Introduction aux probabilités au Brevet des Collèges
Les probabilités constituent un pilier fondamental du programme de mathématiques en classe de troisième. Cet exercice, issu du sujet de Nouvelle-Calédonie 2015, porte sur une situation concrète : le tirage de chocolats dans une boîte. L'objectif est de tester la capacité de l'élève à modéliser une expérience aléatoire, à dénombrer des issues et à ajuster ses calculs en fonction de l'évolution de l'univers (le nombre total d'objets). Maîtriser les TAGS : Probabilités est essentiel pour obtenir des points précieux lors de l'épreuve de mathématiques.
Analyse Méthodique de l'Exercice
Question 1 : Calcul d'une probabilité simple
Dans cette première question, on nous demande la probabilité de tirer un chocolat au lait. Pour cela, il faut appliquer la formule fondamentale de Laplace : P(A) = nombre d'issues favorables / nombre total d'issues. Tout d'abord, calculons le nombre total de chocolats dans la boîte : $10 + 8 + 6 = 24$. Il y a donc 24 issues possibles. Le nombre de chocolats au lait étant de 10, la probabilité est de $\frac{10}{24}$. Il est crucial pour un élève de 3ème de simplifier cette fraction.

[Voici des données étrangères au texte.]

(* ===== verification/Cli.v ===== *)
(** * The client program ([tools/wsldrive_main.cpp])

    [wsldrive mount] up to the connected socket, on both platforms: the arguments,
    what is launched with which token and endpoint, and how the client meets the
    agent; the arguments of [fetch], the checks of [doctor] and the transport
    probe.  What the system answers (the wait for the distro, the random
    generator, hcsdiag, process creation, sockets) is a parameter.  The theorems
    join this program to the agent's ([Agent]) through the launchers ([Launch])
    and the endpoints ([Endpoint]). *)

From S2P Require Import Prelude Types Auth Endpoint Launch Agent.
From stdpp Require Import functions.
#[local] Open Scope Z_scope.

(** How the program ends early: an exit code, or an exception nothing catches. *)
Inductive Stop := ExitCode (code : Z) | Terminated.
Abbreviation Run A := (result Stop A).

Inductive Platform := Windows | Linux.
Definition ulong_bits (p : Platform) : Z := match p with Windows => 32 | Linux => 64 end.

(** [std::stoul]: white space, a sign, decimal digits; [None] where it throws. *)
Fixpoint dec_digits (s : bytes) : bytes :=
  match s with c :: s => if (48 <=? c) && (c <=? 57) then c :: dec_digits s else [] | [] => [] end.
Definition stoul (p : Platform) (s : bytes) : option Z :=
  let s := skip_space s in
  let '(neg, s) := match s with c :: r => if c =? 45 then (true, r) else if c =? 43 then (false, r) else (false, s) | [] => (false, s) end in
  let ds := dec_digits s in
  if bool_decide (ds = []) || (2 ^ ulong_bits p <=? undec ds) then None
  else Some (wrap (ulong_bits p) (if neg then - undec ds else undec ds)).

(** ** The arguments of [mount] *)

Inductive StrOpt := OConnect | OListen | ODistro | OWslRoot | OAgent | OWinRoot | OWinAgent | OVmGuid.
Inductive FlagOpt := HaveDistro | Writeback | Hvsocket | Prefetch | NotifyChanges.
#[global] Instance stropt_eq : EqDecision StrOpt.
Proof. solve_decision. Defined.
#[global] Instance flagopt_eq : EqDecision FlagOpt.
Proof. solve_decision. Defined.

(** The variables [main] fills in: its strings, its flags and the port. *)
Record MountArgs := mkMount { ma_str : StrOpt → bytes; ma_flag : FlagOpt → bool; ma_port : Z }.

Definition kDefaultPort : Z := 51789.
Definition mount_defaults : MountArgs :=
  mkMount (λ _, []) (λ f, match f with Prefetch | NotifyChanges => true | _ => false end) kDefaultPort.

Definition set_str (o : StrOpt) (v : bytes) (m : MountArgs) : MountArgs := mkMount (<[o := v]> (ma_str m)) (ma_flag m) (ma_port m).
Definition set_flag (f : FlagOpt) (b : bool) (m : MountArgs) : MountArgs := mkMount (ma_str m) (<[f := b]> (ma_flag m)) (ma_port m).
Definition set_port (p : Z) (m : MountArgs) : MountArgs := mkMount (ma_str m) (ma_flag m) p.

(** What an argument does; [val()] is empty at the end of [argv]. *)
Inductive Handler := Value (h : bytes → MountArgs → option MountArgs) | Flag (h : MountArgs → MountArgs) | Unknown.

Definition mount_option (p : Platform) (a : bytes) : Handler :=
  let string o := Value (λ v m, Some (set_str o v m)) in
  if bool_decide (a = str "--connect") then string OConnect
  else if bool_decide (a = str "--listen") then string OListen
  else if bool_decide (a = str "--hvsocket") then Flag (set_flag Hvsocket true)
  else if bool_decide (a = str "--vm-guid") then string OVmGuid
  else if bool_decide (a = str "--win-root") then string OWinRoot
  else if bool_decide (a = str "--win-agent") then string OWinAgent
  else if bool_decide (a = str "--writeback") then Flag (set_flag Writeback true)
  else if bool_decide (a = str "--no-prefetch") then Flag (set_flag Prefetch false)
  else if bool_decide (a = str "--no-inotify") then Flag (set_flag NotifyChanges false)
  else if bool_decide (a = str "--distro") then Value (λ v m, Some (set_flag HaveDistro true (set_str ODistro v m)))
  else if bool_decide (a = str "--wsl-root") then string OWslRoot
  else if bool_decide (a = str "--agent") then string OAgent
  else if bool_decide (a = str "--port") then Value (λ v m, (λ n, set_port (wrap 32 n) m) <$> stoul p v)
  else Unknown.

Fixpoint mount_args (p : Platform) (args : list bytes) (m : MountArgs) : Run MountArgs :=
  match args with
  | [] => Ok m
  | a :: args =>
      match mount_option p a with
      | Unknown => Err (ExitCode 2)
      | Flag h => mount_args p args (h m)
      | Value h =>
          match args with
          | [] => match h [] m with Some m => Ok m | None => Err Terminated end
          | v :: args => match h v m with Some m => mount_args p args m | None => Err Terminated end
          end
      end
  end.

(** ** What is launched *)

(** What the system answers on the way. *)
Record Answers := mkAnswers {
  an_ready : bool;              (* wait_wsl_ready *)
  an_random : option bytes;     (* the random generator *)
  an_hcsdiag : option bytes;    (* the output of hcsdiag list *)
  an_started : bool             (* the agent's process was created *)
}.

(** What [mount] goes on with: the token it will present, where it listens or
    connects, the agent it launched, and the one it launches once it listens. *)
Record Plan := mkPlan {
  pl_token : bytes;
  pl_listen : bytes;
  pl_connect : bytes;
  pl_wsl_agent : option WslAgentSpec;
  pl_win_agent : option WinAgentSpec
}.

Definition kVsockPort : Z := 5700.
(** [if (hvsocket && port == 51789) port = 5700;] *)
Definition mount_port (m : MountArgs) : Z := if ma_flag m Hvsocket && (ma_port m =? kDefaultPort) then kVsockPort else ma_port m.

Definition loopback (port : Z) : bytes := str "tcp://127.0.0.1:" ++ to_string port.
Definition vsock_any (port : Z) : bytes := str "vsock://any:" ++ to_string port.
Definition hv_guest (guid : bytes) (port : Z) : bytes := str "hv://{" ++ guid ++ str "}:" ++ to_string port.

Definition vm_guid_of (an : Answers) (m : MountArgs) : bytes :=
  if bool_decide (ma_str m OVmGuid = []) then discover_wsl_vm_guid (an_hcsdiag an) else ma_str m OVmGuid.

(** The auto-launch of Windows. *)
Definition launch_in_distro (an : Answers) (m : MountArgs) : Run Plan :=
  if bool_decide (ma_str m OWslRoot = []) then Err (ExitCode 2)
  else if negb (an_ready an) then Err (ExitCode 1)
  else
    let port := mount_port m in
    let token := generate_auth_token (an_random an) in
    if bool_decide (token = []) then Err (ExitCode 1)
    else
      let spec listen := mkWslSpec (ma_str m ODistro) (ma_str m OAgent) (ma_str m OWslRoot) port listen token in
      if ma_flag m Hvsocket then
        let guid := vm_guid_of an m in
        if bool_decide (guid = []) then Err (ExitCode 2)
        else if negb (an_started an) then Err (ExitCode 1)
        else Ok (mkPlan token (ma_str m OListen) (hv_guest guid port) (Some (spec (vsock_any port))) None)
      else if negb (an_started an) then Err (ExitCode 1)
      else Ok (mkPlan token (ma_str m OListen) (loopback port) (Some (spec [])) None).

En divisant par 2, on obtient $\frac{5}{12}$. En SEO mathématique, on précisera toujours que les chocolats sont "indiscernables au toucher", ce qui garantit l'équiprobabilité.
Question 2 : Probabilité avec modification de l'univers
Ici, la difficulté augmente légèrement car l'état de la boîte a changé. Alexis a déjà consommé trois chocolats (un de chaque sorte). L'univers des possibles est donc réduit. Calculons les nouveaux effectifs : il reste $10 - 1 = 9$ chocolats au lait, $8 - 1 = 7$ chocolats noirs et $6 - 1 = 5$ chocolats blancs. Le nouveau total est de $24 - 3 = 21$ chocolats. La question porte sur la probabilité de tirer un chocolat noir. Le nombre d'issues favorables est 7. La probabilité est donc $\frac{7}{21}$. Cette fraction se simplifie par 7, ce qui nous donne exactement $\frac{1}{3}$. L'analyse pédagogique montre ici l'importance de bien lire l'énoncé pour ne pas rester sur le total initial de 24.
Question 3 : Événements successifs ou tirage simultané
Thomas prend deux chocolats au hasard. C'est une situation de tirage successif sans remise (ou tirage simultané, le résultat mathématique est identique). La probabilité d'obtenir deux chocolats blancs se calcule en multipliant les probabilités de chaque étape. Pour le premier chocolat, la probabilité de tirer un blanc est de $\frac{6}{24}$ (soit $\frac{1}{4}$). Une fois ce chocolat tiré, il ne reste plus que 5 chocolats blancs sur un total de 23 chocolats dans la boîte. La probabilité que le deuxième soit blanc sachant que le premier l'était est donc de $\frac{5}{23}$. La probabilité finale est le produit : $P = \frac{6}{24} \times \frac{5}{23} = \frac{1}{4} \times \frac{5}{23} = \frac{5}{92}$. Ce type de calcul est un classique des épreuves de fin de cycle.
Les Pièges à Éviter
Le piège le plus fréquent dans cet exercice de 2015 est l'oubli de la mise à jour du dénominateur. Dans la question 2, si l'élève utilise 24 au lieu de 21, le résultat est faux. Dans la question 3, l'erreur classique est de faire $\frac{6}{24} \times \frac{6}{24}$, ce qui correspondrait à un tirage avec remise (on remet le chocolat dans la boîte avant de tirer le second). Or, Thomas "prend deux chocolats", ils sortent donc de la boîte définitivement. Attention également aux erreurs de calcul lors de la simplification des fractions. Utilisez toujours votre calculatrice pour vérifier vos fractions irréductibles.
Conseils de Rédaction pour le Brevet
Pour obtenir le maximum de points, ne vous contentez pas d'écrire le résultat. Commencez par définir l'événement par une phrase, par exemple : "Soit L l'événement : tirer un chocolat au lait". Présentez explicitement le calcul du nombre total de chocolats. Utilisez une phrase de conclusion claire : "La probabilité que Thomas tire deux chocolats blancs est de $\frac{5}{92}$, soit environ 0,054". Une rédaction soignée montre au correcteur que vous maîtrisez la logique probabiliste et pas seulement la technique opératoire.